* **Work task**
Your output should be the lines of the data that follow, reproduced exactly from the first through the line bearing "assert (forall b, 0".

++++ Extracted entries

(** When every buffer is referenced there are as many referenced blocks. *)
Lemma all_referenced s v L P :
  bio_inv s v L P -> (forall b, 0 <= b < NBUF -> b_refcnt (bc_buf (bs_cache s) b) <> 0) ->
  NBUF <= Z.of_nat (size (L ∪ P)).
Proof.
  intros Hi Hr. set (f := fun b => b_blockno (bc_buf (bs_cache s) b)).
  assert (forall b, 0 <= b < NBUF -> isbuf s b (f b) /\ f b ∈ L ∪ P) as Hb.
  { intros b Hb. pose proof (bi_buf _ _ _ _ Hi b Hb) as Hk. unfold buf_ok in Hk.
    case_decide as Hd; [|by destruct (Hr b Hb); apply Hk]. split; [done|].
    destruct Hk as (Hk & _). specialize (Hr b Hb). rewrite Hk in Hr. unfold refs in Hr. fold (f b) in Hr.
    destruct (decide (f b ∈ L)), (decide (f b ∈ P)); set_solver. }
  assert (NoDup (f <$> seqZ 0 NBUF)) as Hd.
  { apply NoDup_fmap_2_strong; [|apply NoDup_seqZ]. intros x y Hx Hy E. apply elem_of_seqZ in Hx, Hy.
    eapply (bi_uniq _ _ _ _ Hi x y (f x)); [by apply Hb; lia|]. rewrite E. by apply Hb; lia. }
  assert (list_to_set (f <$> seqZ 0 NBUF) ⊆ L ∪ P) as Hs.
  { intros x Hx. apply elem_of_list_to_set, list_elem_of_fmap in Hx as (y & -> & Hy). apply elem_of_seqZ in Hy.
    apply Hb. lia. }
  apply subseteq_size in Hs. rewrite size_list_to_set in Hs by done. rewrite length_fmap, length_seqZ in Hs.
  unfold NBUF, MAXOPBLOCKS in *. lia.
Qed.

(** The invariant after buffer [b] was made the locked copy of block [n]. *)
Lemma bio_locked s s' v L P n b k :
  bio_inv s v L P -> n ∉ L -> 0 <= b < NBUF -> puts s s' b k (lock_of b (lk_pid (bs_lk s)) (bs_lk s)) ->
  b_dev k = ROOTDEV -> b_blockno k = n -> b_valid k <> 0 -> b_data k = v n -> b_refcnt k = refs L P n + 1 ->
  (forall b', isbuf s b' n -> b' = b) -> (forall m, isbuf s b m -> m <> n -> m ∉ L ∪ P) ->
  bio_inv s' v ({[n]} ∪ L) P.
Proof.
  intros Hi Hn Hb Hp Kd Kn Kv Kdat Kr Hu Ho. destruct Hp as [Pb Po Pn Pp Pd Pw Pl] eqn:E. clear E.
  assert (forall m, bs_disk s' m = bs_disk s m) as Ed by (intros; by rewrite Pd).
  apply (bio_step s s' v v L _ P _ b n Hi); rewrite ?Pb, ?Pl; try done.
  - unfold isbuf. by rewrite Pb.
  - apply (bi_held _ _ _ _ Hi).
  - destruct (bi_list _ _ _ _ Hi) as (l & H1 & H2). exists l. split; [by eapply puts_list|done].
  - intros j Hj Hne. rewrite Po by done. split; [done|]. cbn. by rewrite decide_False by naive_solver.
  - apply buf_ok_root; [done|]. rewrite Kn. split_and!.
    + by rewrite refs_lock.
    + done.
    + rewrite decide_True by apply in_add. cbn. by rewrite decide_True.
  - intros m Hm. rewrite (in_add_ne n m L Hm). done.
  - intros H. destruct H. apply elem_of_union_l, in_add.
Qed.

(** [kept s s' X]: the blocks of [X] stay in the buffers that hold them. *)
Definition kept (s s' : bst) (X : gset Z) : Prop :=
  (forall b m, m ∈ X -> isbuf s b m -> isbuf s' b m) /\ lk_pid (bs_lk s') = lk_pid (bs_lk s).

Lemma kept_puts s s' b k lk X :
  puts s s' b k lk ->
  lk_pid lk = lk_pid (bs_lk s) -> (forall m, isbuf s b m -> m ∈ X -> b_dev k = ROOTDEV /\ b_blockno k = m) ->
  kept s s' X.
Proof.
  intros [Pb Po _ _ _ _ Pl] Hp H. split; [|by rewrite Pl]. intros b0 m Hm Hb. destruct (decide (b0 = b)) as [->|Hne].
  - destruct (H m Hb Hm). unfold isbuf. rewrite Pb. split; [apply Hb|done].
  - unfold isbuf. by rewrite Po.
Qed.
(* ===== verification/Log.v ===== *)
(** * kernel/log.c: transactions that survive a crash

    The functions are log.c's, on the buffer cache of Bio.v.  A process that
    would sleep stops with [Blocked].  A crash loses everything but the disk;
    since the state keeps the sequence of block writes, a crash point is a
    number of writes, and recovery is [initlog] run with a cold cache on the
    disk those writes left.  A block write is atomic, as the log assumes. *)
From Stdlib Require Import ZArith Lia.
From stdpp Require Import strings.
From S2P Require Import Prelude Mem StringC Kalloc Page Locks Bio.
Local Open Scope list_scope.
Local Open Scope Z_scope.
Local Open Scope kernel_scope.

Definition LOGSIZE : Z := MAXOPBLOCKS * 3.

(** struct log with its struct logheader. *)
Record log := mkLog {
  lg_start : Z; lg_size : Z; lg_outstanding : Z; lg_committing : Z; lg_dev : Z;
  lg_n : Z; lg_block : list Z
}.

Record lst := mkLst { ls_b : bst; ls_log : log }.
#[export] Instance lst_bst : Lens lst bst.
Proof. refine {| view := ls_b; update := fun b s => mkLst b (ls_log s) |}; [done|by intros []|done]. Defined.
#[export] Instance lst_lk : Lens lst lkst.
Proof.
  refine {| view := fun s => bs_lk (ls_b s); update := fun k s => mkLst (set_lk k (ls_b s)) (ls_log s) |};
    [done|by intros [[] ]|done].
Defined.

Definition modlog (f : log -> log) : M lst unit := modify (fun s => mkLst (ls_b s) (f (ls_log s))).
Definition set_n (n : Z) (l : log) : log :=
  mkLog (lg_start l) (lg_size l) (lg_outstanding l) (lg_committing l) (lg_dev l) n (lg_block l).
Definition set_outstanding (n : Z) (l : log) : log :=
  mkLog (lg_start l) (lg_size l) n (lg_committing l) (lg_dev l) (lg_n l) (lg_block l).
Definition set_committing (c : Z) (l : log) : log :=
  mkLog (lg_start l) (lg_size l) (lg_outstanding l) c (lg_dev l) (lg_n l) (lg_block l).
Definition set_blocks (bs : list Z) (l : log) : log :=
  mkLog (lg_start l) (lg_size l) (lg_outstanding l) (lg_committing l) (lg_dev l) (lg_n l) bs.

(** [memmove(to->data, from->data, BSIZE)] *)
Definition copy_block (to from : Z) : M bst unit :=
  k <- getbuf from ;; modbuf to (set_data (b_data k)).

Fixpoint install_loop (fuel : nat) (tail : Z) (recovering : bool) : M lst unit :=
  match fuel with
  | O => fun s => Spin s
  | S fuel =>
      l <- gets ls_log ;;
      if negb (tail <? lg_n l) then ret tt
      else
        lbuf <- lift (bread (lg_dev l) (u32 (lg_start l + tail + 1))) ;;
        match znth (lg_block l) tail with
        | None => fault
        | Some bn =>
            dbuf <- lift (bread (lg_dev l) (u32 bn)) ;;
            lift (copy_block dbuf lbuf) ;;;
            lift (bwrite dbuf) ;;;
            when (negb recovering) (lift (bunpin dbuf)) ;;;
            lift (brelse lbuf) ;;;
            lift (brelse dbuf) ;;;
            install_loop fuel (tail + 1) recovering
        end
  end.

Definition install_trans (recovering : bool) : M lst unit :=
  l <- gets ls_log ;; install_loop (S (Z.to_nat (lg_n l))) 0 recovering.

(** struct logheader in a block: n, then the block numbers. *)
Definition hdr_n (h : block) : Z := s32 (ld32 h 0).
Definition hdr_block (h : block) (i : Z) : Z := s32 (ld32 h (4 + 4 * i)).

(** The copying loop of read_head; [None] is a write past log.lh.block. *)
Fixpoint read_blocks (k : nat) (i : Z) (h : block) (l : list Z) : option (list Z) :=
  match k with
  | O => Some l
  | S k => match zset l i (hdr_block h i) with None => None | Some l => read_blocks k (i + 1) h l end
  end.

Definition read_head : M lst unit :=
  l <- gets ls_log ;;
  b <- lift (bread (lg_dev l) (u32 (lg_start l))) ;;
  h <- lift (getbuf b) ;;
  modlog (set_n (hdr_n (b_data h))) ;;;
  match read_blocks (Z.to_nat (hdr_n (b_data h))) 0 (b_data h) (lg_block l) with
  | None => fault
  | Some bs => modlog (set_blocks bs) ;;; lift (brelse b)
  end.

(** The copying loop of write_head. *)
Fixpoint write_blocks (k : nat) (i : Z) (l : list Z) (h : block) : option block :=
  match k with
  | O => Some h
  | S k => match znth l i with None => None | Some bn => write_blocks k (i + 1) l (st32 h (4 + 4 * i) bn) end
  end.

Definition write_head : M lst unit :=
  l <- gets ls_log ;;
  b <- lift (bread (lg_dev l) (u32 (lg_start l))) ;;
  h <- lift (getbuf b) ;;
  match write_blocks (Z.to_nat (lg_n l)) 0 (lg_block l) (st32 (b_data h) 0 (lg_n l)) with
  | None => fault
  | Some d => lift (modbuf b (set_data d)) ;;; lift (bwrite b) ;;; lift (brelse b)
  end.

Definition recover_from_log : M lst unit :=
  read_head ;;; install_trans true ;;; modlog (set_n 0) ;;; write_head.

Definition initlog (dev logstart nlog : Z) : M lst unit :=
  if BSIZE <=? 4 + 4 * LOGSIZE then panic "initlog: too big logheader"
  else
    modlog (fun l => mkLog (s32 logstart) (s32 nlog) (lg_outstanding l) (lg_committing l) dev (lg_n l) (lg_block l)) ;;;
    recover_from_log.

Definition chan_log : Z := -1.

Definition begin_op : M lst unit :=
  lift (acquire L_log) ;;;
  l <- gets ls_log ;;
  if negb (lg_committing l =? 0) then lift (sleep chan_log L_log)
  else if LOGSIZE <? lg_n l + (lg_outstanding l + 1) * MAXOPBLOCKS then lift (sleep chan_log L_log)
  else modlog (set_outstanding (lg_outstanding l + 1)) ;;; lift (release L_log).

Fixpoint write_loop (fuel : nat) (tail : Z) : M lst unit :=
  match fuel with
  | O => fun s => Spin s
  | S fuel =>
      l <- gets ls_log ;;
      if negb (tail <? lg_n l) then ret tt
      else
        to <- lift (bread (lg_dev l) (u32 (lg_start l + tail + 1))) ;;
        match znth (lg_block l) tail with
        | None => fault
        | Some bn =>
            from <- lift (bread (lg_dev l) (u32 bn)) ;;
            lift (copy_block to from) ;;;
            lift (bwrite to) ;;;
            lift (brelse from) ;;;
            lift (brelse to) ;;;
            write_loop fuel (tail + 1)
        end
  end.

Definition write_log : M lst unit := l <- gets ls_log ;; write_loop (S (Z.to_nat (lg_n l))) 0.

Definition commit : M lst unit :=
  l <- gets ls_log ;;
  when (0 <? lg_n l)
    (write_log ;;; write_head ;;; install_trans false ;;; modlog (set_n 0) ;;; write_head).

Definition end_op : M lst unit :=
  lift (acquire L_log) ;;;
  l <- gets ls_log ;;
  modlog (set_outstanding (lg_outstanding l - 1)) ;;;
  if negb (lg_committing l =? 0) then panic "log.committing"
  else
    (if lg_outstanding l - 1 =? 0 then modlog (set_committing 1) else lift (wakeup chan_log)) ;;;
    lift (release L_log) ;;;
    when (lg_outstanding l - 1 =? 0)
      (commit ;;;
       lift (acquire L_log) ;;;
       modlog (set_committing 0) ;;;
       lift (wakeup chan_log) ;;;
       lift (release L_log)).

(** The search of log_write: the first slot that has the block, or [n]. *)
Fixpoint find_slot (k : nat) (i : Z) (bs : list Z) (bn : Z) : option Z :=
  match k with
  | O => Some i
  | S k => match znth bs i with
           | None => None
           | Some x => if u32 x =? bn then Some i else find_slot k (i + 1) bs bn
           end
  end.
Lemma start_inv : disk_inv s2 (<[q_buf r := (q_head r, q_write r)]> P) (r :: rs) (Q ++ [q_head r]) U A.
Proof using Hi Hg Hb Hn Hd.
  pose proof new_lens as Hl. pose proof new_chain as Hc. pose proof new_head as Hh. pose proof (inv_few _ _ _ _ _ _ Hi) as Hf.
  pose proof (proj1 (new_slots _ (in_slots_head r))) as R0. pose proof (Z.mod_pos_bound (dk_avail_idx (ds_disk s1)) NUM ltac:(done)) as Hm.
  pose proof Hg as (l & (k & Es & _ & M1 & M2) & HN & Hin & Hout).
  assert (forall r', r' ∈ rs -> q_head r' <> q_head r) as Hhd.
  { intros r' Hr' E. apply Hh. rewrite <- E, <- (di_heads _ _ _ _ _ _ Hi). by apply list_elem_of_fmap_2. }
  pose proof Hi as [I1 I2 I3 I4 I5 I6 I7 I8 I9 I10 I11 I12 I13 I14 I15].
  destruct Hl as (L1 & L2 & L3 & L4 & L5 & L6). rewrite !not_elem_of_app in Hh. destruct Hh as (Hq & Hp & Hu & Ha).
  split; [unfold s2, formatted; dred; rewrite !length_insert; split_and!; done|..]; unfold s2, formatted; dred.
  - unfold all_slots. rewrite bind_cons. split.
    + apply NoDup_app. split; [done|]. split; [|apply I2]. intros i Hx. by apply new_slots.
    + apply Forall_app. split; [|apply I2]. apply Forall_forall. intros i Hx. by apply new_slots.
  - intros i Hir. rewrite Es. dred. destruct (decide (i ∈ slots r)) as [Hx|Hx].
    + rewrite decide_True by (apply all_slots_cons; by left). by apply Hin.
    + rewrite (Hout i Hx), (I3 i Hir). f_equal. apply decide_ext. rewrite all_slots_cons. tauto.
  - unfold s2, formatted in Hc. rewrite Es in Hc |- *. exact Hc.
  - intros r' [->|Hr']%elem_of_cons.
    + exists 0xff. split; [|done]. apply znth_insert_eq. lia.
    + rewrite znth_insert_ne by (by first [lia|apply not_eq_sym, Hhd]). rewrite Es. by apply I5.
  - cbn. rewrite I6, Es, <- app_assoc. dred. apply Permutation_middle.
  - intros b h w. destruct (decide (q_buf r = b)) as [<-|Hne].
    + rewrite lookup_insert_eq. split.
      * intros [= <- <-]. exists r. split; [constructor|done].
      * intros (r' & [->|Hr']%elem_of_cons & E & <- & <-); [done|]. by destruct (old_buf_ne r' Hr').
    + rewrite lookup_insert_ne, I7 by done. split; intros (r' & Hr' & E & H); exists r'; (split; [|done]).
      * by constructor. 
      * apply elem_of_cons in Hr' as [->|]; [done|done].
  - cbn. constructor; [|done]. intros (r' & E & Hr')%list_elem_of_fmap. by apply (old_buf_ne r' Hr').
  - rewrite Es. dred. cbn [fmap list_fmap]. split; [constructor; [|apply I9]|constructor; [done|apply I9]].
    intros (r' & E & Hr')%list_elem_of_fmap. destruct (old_buf r' Hr') as [x Hx]. by apply (Hd _ _ Hx).
  - eapply window_push; [|lia|apply zset_Some; unfold NUM in *; lia]. rewrite Es. exact I10.
  - by rewrite Es.
  - by rewrite Es.
  - intros r' [->|Hr']%elem_of_cons; [by rewrite upd_eq, decide_False|].
    rewrite upd_ne by (by apply old_buf_ne). rewrite Es. by apply I13.
  - intros r' [->|Hr']%elem_of_cons Hua; [exfalso; apply elem_of_app in Hua; tauto|]. rewrite Es. by apply (I14 r' Hr' Hua).
  - done.
Qed.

++++++++

* **Result of the exercise**
(** When every buffer is referenced there are as many referenced blocks. *)
Lemma all_referenced s v L P :
  bio_inv s v L P -> (forall b, 0 <= b < NBUF -> b_refcnt (bc_buf (bs_cache s) b) <> 0) ->
  NBUF <= Z.of_nat (size (L ∪ P)).
Proof.
  intros Hi Hr. set (f := fun b => b_blockno (bc_buf (bs_cache s) b)).
  assert (forall b, 0 <= b < NBUF -> isbuf s b (f b) /\ f b ∈ L ∪ P) as Hb.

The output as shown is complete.